### Supplied material
== Segment start ==
(** ** X3: the warning and the empty list *)

(** X3: the warning is emitted at most once, always with the same message
    and category, only in per-reference mode and never together with a
    plot; it comes right after the count line, which then reads
    "0 contig(s)", and right before the call of [utils.pandas_processing]
    on the empty list; a run warns exactly when it makes that call. *)
Theorem warning_exactly_on_empty_list c s a :
  let tr := (pydamage_analyze c s a).1 in
  (count_if is_warn tr <= 1)%nat
  /\ (forall m cat,
        EWarn m cat ∈ tr ->
        m = "No alignments were found, check your alignment file"
        /\ cat = "PyDamageWarning"
        /\ group a = false
        /\ Forall (fun e => is_damageplot e = false) tr
        /\ EPrint "0 contig(s) successfully analyzed by Pydamage" ∈ tr
        /\ exists pre post,
             tr = pre
                  ++ EPrint "0 contig(s) successfully analyzed by Pydamage"
                  :: EWarn m cat :: EPandasProcessing [] (wlen a) :: post
             /\ Forall (fun e => is_warn e = false) (pre ++ post))
  /\ ((exists m cat, EWarn m cat ∈ tr)
      <-> EPandasProcessing [] (wlen a) ∈ tr).
Proof.
  cbv zeta. split; [|split].
  - all_cases c s a; trace_count; lia.
  - intros m cat.
    all_cases c s a; intros H; trace_inv H; unfold empty_warning in *;
      simplify_eq;
      apply length_zero_nil in Hlen; rewrite Hlen;
      (split; [done|]); (split; [done|]); (split; [done|]);
      (split; [trace_forall|]);
      change (count_line []) with
        (EPrint "0 contig(s) successfully analyzed by Pydamage");
      (split; [trace_mem|]);
      trace_norm; eexists _, _; (split; [trace_split|]); trace_forall.
  - split.
    + intros (m & cat & H). revert H.
      all_cases c s a; intros H; trace_inv H; simplify_eq;
        apply length_zero_nil in Hlen; rewrite Hlen; trace_mem.
    + all_cases c s a; intros H; trace_inv H; simplify_eq;
        try match goal with
            | Hl : (length ?l =? 0)%nat = false, He : [] = ?l |- _ =>
                rewrite <- He in Hl; discriminate Hl
            end;
        eexists _, _; unfold empty_warning; trace_mem.
Qed.

(** ** X4: a failing fit *)

(** X4: in per-reference mode, when the Fitter raises for a reference and
    returned for every reference before it, the run raises that very
    exception; nothing after the fits happens (no warning, no plot, no
    table, no CSV) and the pool is closed. *)
Theorem first_failing_fit_aborts c s a mode l1 r l2 e :
  group a = false ->
  makedir c (outdir a) None (Some (force a)) = inr tt ->
  prepare_bam c (bam a) = inr (l1 ++ r :: l2, mode) ->
  1 <= process a ->
  Forall (fun r' => exists v,
            test_damage c (Some r') (bam a) mode (wlen a) (show_al a)
              (process a) (verbose a) = inr v) l1 ->
  test_damage c (Some r) (bam a) mode (wlen a) (show_al a) (process a)
    (verbose a) = inl e ->
  (pydamage_analyze c s a).2 = Raise e
  /\ Forall (fun ev => is_downstream ev = false) (pydamage_analyze c s a).1
  /\ open_pools (pydamage_analyze c s a).1 = 0%nat.
Proof.
  intros Hg Hm Hb Hp Hl Hr.
  pose proof (gather_first_failure
                (fun x => test_damage c (Some x) (bam a) mode (wlen a)
                            (show_al a) (process a) (verbose a))
                l1 r l2 e Hl Hr) as Hfirst.
  all_cases c s a; try congruence; simplify_eq;
    try (apply Z.ltb_lt in Hpool; unfold pool_size in Hpool;
         cbn [fst] in Hpool; rewrite length_app in Hpool; simpl in Hpool;
         lia);
    change (gather _) with
      (gather (fit_outcomes c a (l1 ++ r :: l2, mode))) in Hfirst;
    try congruence;
    assert (e0 = e) as -> by congruence;
    (split; [done|]); (split; [trace_forall|]); trace_pools; done.
Qed.

(** X4, witness: the Fitter raises on contigB. *)
Lemma first_failing_fit_aborts_witness :
  group Sample.args = false
  /\ prepare_bam Cases.env_fit_fails (bam Sample.args)
     = inr (["contigA"] ++ "contigB" :: ["contigC"], "rb")
  /\ 1 <= process Sample.args
  /\ (pydamage_analyze Cases.env_fit_fails Sample.shuffled Sample.args).2
     = Raise (Raised "KeyError").
Proof.
  split; [reflexivity|]. split; [reflexivity|]. split; [discriminate|].
  refine (proj1 (first_failing_fit_aborts Cases.env_fit_fails Sample.shuffled
                   Sample.args "rb" ["contigA"] "contigB" ["contigC"]
                   (Raised "KeyError") eq_refl eq_refl eq_refl _ _ eq_refl)).
  - discriminate.
  - constructor; [|constructor]. exists Sample.fitA. reflexivity.
Defined.

(** ** X5: fewer than one process *)

(** X5: in per-reference mode, whenever [min(len(refs), process)] is below
    one (no reference, or [process] zero or negative), the run stops after
    the "Estimating" line with the [ValueError] of the pool constructor:
    not one Fitter invocation is made. *)
Theorem too_few_processes_abort c s a refs mode :
  group a = false ->
  makedir c (outdir a) None (Some (force a)) = inr tt ->
  prepare_bam c (bam a) = inr (refs, mode) ->
  Z.min (Z.of_nat (length refs)) (process a) < 1 ->
  pydamage_analyze c s a =
  (banner c a ++ [EMakedir (outdir a) None (Some (force a));
                  EPrepareBam (bam a);
                  EPrint "Estimating and testing Damage"],
   Raise (ValueError "Number of processes must be at least 1")).
Proof.
  intros Hg Hm Hb Hp.
  rewrite run_eq, setup_eq, Hm, Hb. cbn [fst snd].
  destruct (estimate_per_reference c s a (refs, mode) Hg)
    as (refs' & _ & _ & ->).
  assert (Hlt : (pool_size a (refs, mode).1 <? 1) = true)
    by (by apply Z.ltb_lt).
  rewrite Hlt. cbn [fst snd abort]. by rewrite <- app_assoc.
Qed.
Lemma writesBack_list item : writesBack item → writesBack (SList item).
Proof.
  intros IH raw opts t Hparse. destruct raw as [| | | |items|]; try discriminate.
  rewrite parse_list in Hparse.
  destruct (gatherItems (itemResults opts (parse item) items)) as [parsed|] eqn:Hg;
    [|discriminate].
  injection Hparse as <-. apply gatherItems_valid in Hg.
  assert (Hpoint : ∀ i a, parsed !! i = Some a →
            ∃ v, items !! i = Some v ∧ parse item v (descend opts (pretty i)) = Valid a).
  { intros i a Hi. apply (f_equal (.!! i)) in Hg.
    rewrite lookup_itemResults, list_lookup_fmap, Hi in Hg.
    destruct (items !! i) as [v|]; [|discriminate]. injection Hg as Hg. eauto. }
  set (results := itemResults opts (serialize item) parsed).
  assert (Hall : ∀ i r, results !! i = Some r → isValid r = true).
  { intros i r Hr. unfold results in Hr. rewrite lookup_itemResults in Hr.
    destruct (parsed !! i) as [a|] eqn:Hi; [|discriminate]. injection Hr as <-.
    destruct (Hpoint i a Hi) as (v & Hv & Hp).
    by destruct (IH _ _ _ Hp) as (raw' & -> & _). }
  exists (RList (omap validValue results)). split.
  - rewrite serialize_list. fold results.
    rewrite (all_valid_fmap results Hall) at 1. by rewrite gatherItems_all_valid.
  - intros Hpass. f_equal. rewrite parse_list in Hpass.
    destruct (gatherItems (itemResults (withPassthrough opts) (parse item) items))
      as [parsed'|] eqn:Hg'; [|discriminate].
    injection Hpass as ->. apply gatherItems_valid in Hg'.
    assert (results = Valid <$> items) as ->; [|apply omap_validValue_fmap].
    apply list_eq. intros i. unfold results.
    rewrite lookup_itemResults, list_lookup_fmap.
    apply (f_equal (.!! i)) in Hg, Hg'.
    rewrite lookup_itemResults, list_lookup_fmap in Hg, Hg'.
    destruct (items !! i) as [v|], (parsed !! i) as [a|]; simpl in *;
      try discriminate; [|done].
    injection Hg as Hg. injection Hg' as Hg'.
    destruct (IH _ _ _ Hg) as (raw' & -> & Hback). do 2 f_equal. by apply Hback.
Qed.
(* ------------------------------------------------------------------ *)
(** * Regular expressions of the notes pattern *)
(* ------------------------------------------------------------------ *)

(** The fragment of [re] the source uses: a sequence of literal characters,
    greedy repetitions of a character class and capture groups, matched by
    backtracking in the priority order of [re] (longest repetition first). *)
Module Regex.

Inductive item : Type :=
| Lit (c : ascii)
| Star (cls : ascii -> bool)
| Plus (cls : ascii -> bool)
| GOpen
| GClose.

Section Star.

Variable R : Type.
Variable cls : ascii -> bool.
Variable k : string -> nat -> option R.

(** Greedy [cls*] followed by the continuation [k]. *)
Fixpoint star (s : string) (pos : nat) : option R :=
  match s with
  | String c s' =>
      if cls c then
        match star s' (S pos) with
        | Some r => Some r
        | None => k s pos
        end
      else k s pos
  | EmptyString => k s pos
  end.

End Star.

(** [match_items p caps s pos]: match [p] at the start of [s], which is at
    offset [pos] of the subject; returns the end offset and the group
    boundaries met, latest first. *)
Fixpoint match_items (p : list item) (caps : list nat) (s : string) (pos : nat)
  : option (nat * list nat) :=
  match p with
  | [] => Some (pos, caps)
  | Lit c :: p' =>
      match s with
      | String c' s' =>
          if Ascii.eqb c c' then match_items p' caps s' (S pos) else None
      | EmptyString => None
      end
  | Star cls :: p' => star _ cls (match_items p' caps) s pos
  | Plus cls :: p' =>
      match s with
      | String c s' =>
          if cls c then star _ cls (match_items p' caps) s' (S pos) else None
      | EmptyString => None
      end
  | GOpen :: p' => match_items p' (pos :: caps) s pos
  | GClose :: p' => match_items p' (pos :: caps) s pos
  end.

(** The groups of a match, from the boundaries in the order they were met. *)
Fixpoint groups (whole : string) (bounds : list nat) : list string :=
  match bounds with
  | o :: c :: rest => String.substring o (c - o) whole :: groups whole rest
  | _ => []
  end.

(** [re.findall]: all non-overlapping matches, scanning from the left. *)
Fixpoint findall_from (p : list item) (whole s : string) (pos skip : nat)
  : list (list string) :=
  match s with
  | EmptyString =>
      match skip, match_items p [] s pos with
      | O, Some (_, caps) => [groups whole (rev caps)]
      | _, _ => []
      end
  | String _ s' =>
      match skip with
      | S k => findall_from p whole s' (S pos) k
      | O =>
          match match_items p [] s pos with
          | Some (e, caps) =>
              groups whole (rev caps)
                :: findall_from p whole s' (S pos) (e - pos - 1)
          | None => findall_from p whole s' (S pos) 0
          end
      end
  end.

Definition findall (p : list item) (s : string) : list (list string) :=
  findall_from p s s 0 0.

End Regex.

(* ------------------------------------------------------------------ *)
(** * Notes *)
(* ------------------------------------------------------------------ *)

(** The notes pattern: the literal [<p>], white space, a first group made of
    one or more word characters, white space and further word characters,
    then white space, a colon, white space, a second group of one or more
    characters that are word characters, the pipe or white space, and the
    literal [<].  All repetitions are greedy. *)
Definition notes_value_class (c : ascii) : bool :=
  PyStr.is_word c || Ascii.eqb c "|" || PyStr.is_space c.

Definition NOTES_PATTERN : list Regex.item :=
  [ Regex.Lit "<"; Regex.Lit "p"; Regex.Lit ">";
    Regex.Star PyStr.is_space;
    Regex.GOpen;
    Regex.Plus PyStr.is_word; Regex.Star PyStr.is_space;
    Regex.Star PyStr.is_word;
    Regex.GClose;
    Regex.Star PyStr.is_space; Regex.Lit ":"; Regex.Star PyStr.is_space;
    Regex.GOpen; Regex.Plus notes_value_class; Regex.GClose;
    Regex.Lit "<" ].

(** [matches = re.findall(pattern, notes)] as (key, value) pairs. *)
Definition notes_matches (notes : string) : list (string * string) :=
  flat_map (fun g => match g with
                     | [k; v] => [(k, v)]
                     | _ => []
                     end)
           (Regex.findall NOTES_PATTERN notes).

(** [d = {k.strip(): v.strip() for (k, v) in matches}] *)
Definition notes_stripped (notes : string) : dict string :=
  dict_of_items
    (map (fun kv => (PyStr.strip (fst kv), PyStr.strip (snd kv)))
         (notes_matches notes)).

(** Creates dictionary of COBRA notes, from [sbase.getNotesString()]. *)
Definition _parse_notes_dict (notes : string) : dict string :=
  if Nat.ltb 0 (String.length notes) then
    filter (fun kv => Nat.ltb 0 (String.length (snd kv))) (notes_stripped notes)
  else [].

(** The markup [_sbase_notes_dict] installs with [sbase.setNotes]; [None]
    when the dictionary is empty and nothing is set. *)
Definition notes_markup (notes : dict string) : option string :=
  match notes with
  | [] => None
  | _ =>
      Some (PyStr.join (String (ascii_of_nat 10) "")
              ([("<html xmlns = " ++ String (ascii_of_nat 34) ""
                  ++ "http://www.w3.org/1999/xhtml"
                  ++ String (ascii_of_nat 34) "" ++ " >")%string]
               ++ map (fun kv =>
                         ("<p>" ++ fst kv ++ ": " ++ snd kv ++ "</p>")%string)
                      notes
               ++ ["</html>"]))
  end.

(* ------------------------------------------------------------------ *)
(** * Exceptions and logging *)
(* ------------------------------------------------------------------ *)

(** The exceptions the module raises or lets through.  [PyException] stands
    for any exception of Python that is not a [CobraSBMLError] (a [KeyError],
    an [AttributeError] on [None], ...), with its class name. *)
Inductive exn : Type :=
| CobraSBMLError (msg : string)
| PyException (cls msg : string).

(** [str(e)] *)
Definition exn_str (e : exn) : string :=
  match e with
  | CobraSBMLError msg => msg
  | PyException _ msg => msg
  end.

(** The events sent to [LOGGER.warning].  Where the source formats a libsbml
    object into the message, the event carries the id of that object. *)
Inductive warning : Type :=
| WarnNoFbc
| WarnNotStrict
| WarnFbcV1
| WarnPackage (key : string)
| WarnChargeAttribute (sid : option string)
| WarnChargeNote (sid : option string)
| WarnFormulaNote (sid : option string)
| WarnKineticLawBounds (rid : option string)
| WarnGeneAssociationNote (rid : option string)
| WarnNoListOfObjectives
| WarnNoObjective
| WarnNoActiveObjective
| WarnKineticLawObjective (rid : option string)
| WarnMemberType (gid : option string)
| WarnUri (uri : string)
| WarnSBOProvider
| WarnQualifier (qualifier_str : string).

(** Computations that may log warnings and may raise: the log so far and
    either the exception or the value. *)
Definition M (A : Type) : Type := list warning * (exn + A).

Definition ret {A : Type} (a : A) : M A := ([], inr a).

Definition raise {A : Type} (e : exn) : M A := ([], inl e).

Definition warn (w : warning) : M unit := ([w], inr tt).

Definition bind {A B : Type} (m : M A) (f : A -> M B) : M B :=
  match m with
  | (l, inl e) => (l, inl e)
  | (l, inr a) => let '(l', r) := f a in (l ++ l', r)
  end.

Declare Scope sbml_scope.
Delimit Scope sbml_scope with sbml.
Notation "x <- m ;; k" := (bind m (fun x => k))
  (at level 61, m at next level, right associativity) : sbml_scope.
Notation "m ;;; k" := (bind m (fun _ => k))
  (at level 61, right associativity) : sbml_scope.
Local Open Scope sbml_scope.

(** [for x in l: body], the body returning the updated loop state. *)
Fixpoint foldM {A S : Type} (body : S -> A -> M S) (l : list A) (st : S) : M S :=
  match l with
  | [] => ret st
  | x :: rest => st' <- body st x ;; foldM body rest st'
  end.

Definition when_ (b : bool) (m : M unit) : M unit := if b then m else ret tt.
== Segment end ==
### What is expected
Take the lines from the start of the records through the line holding "plot; it comes", both included, and please print them exactly, with nothing else.

### Response area
(** ** X3: the warning and the empty list *)

(** X3: the warning is emitted at most once, always with the same message
    and category, only in per-reference mode and never together with a
    plot; it comes right after the count line, which then reads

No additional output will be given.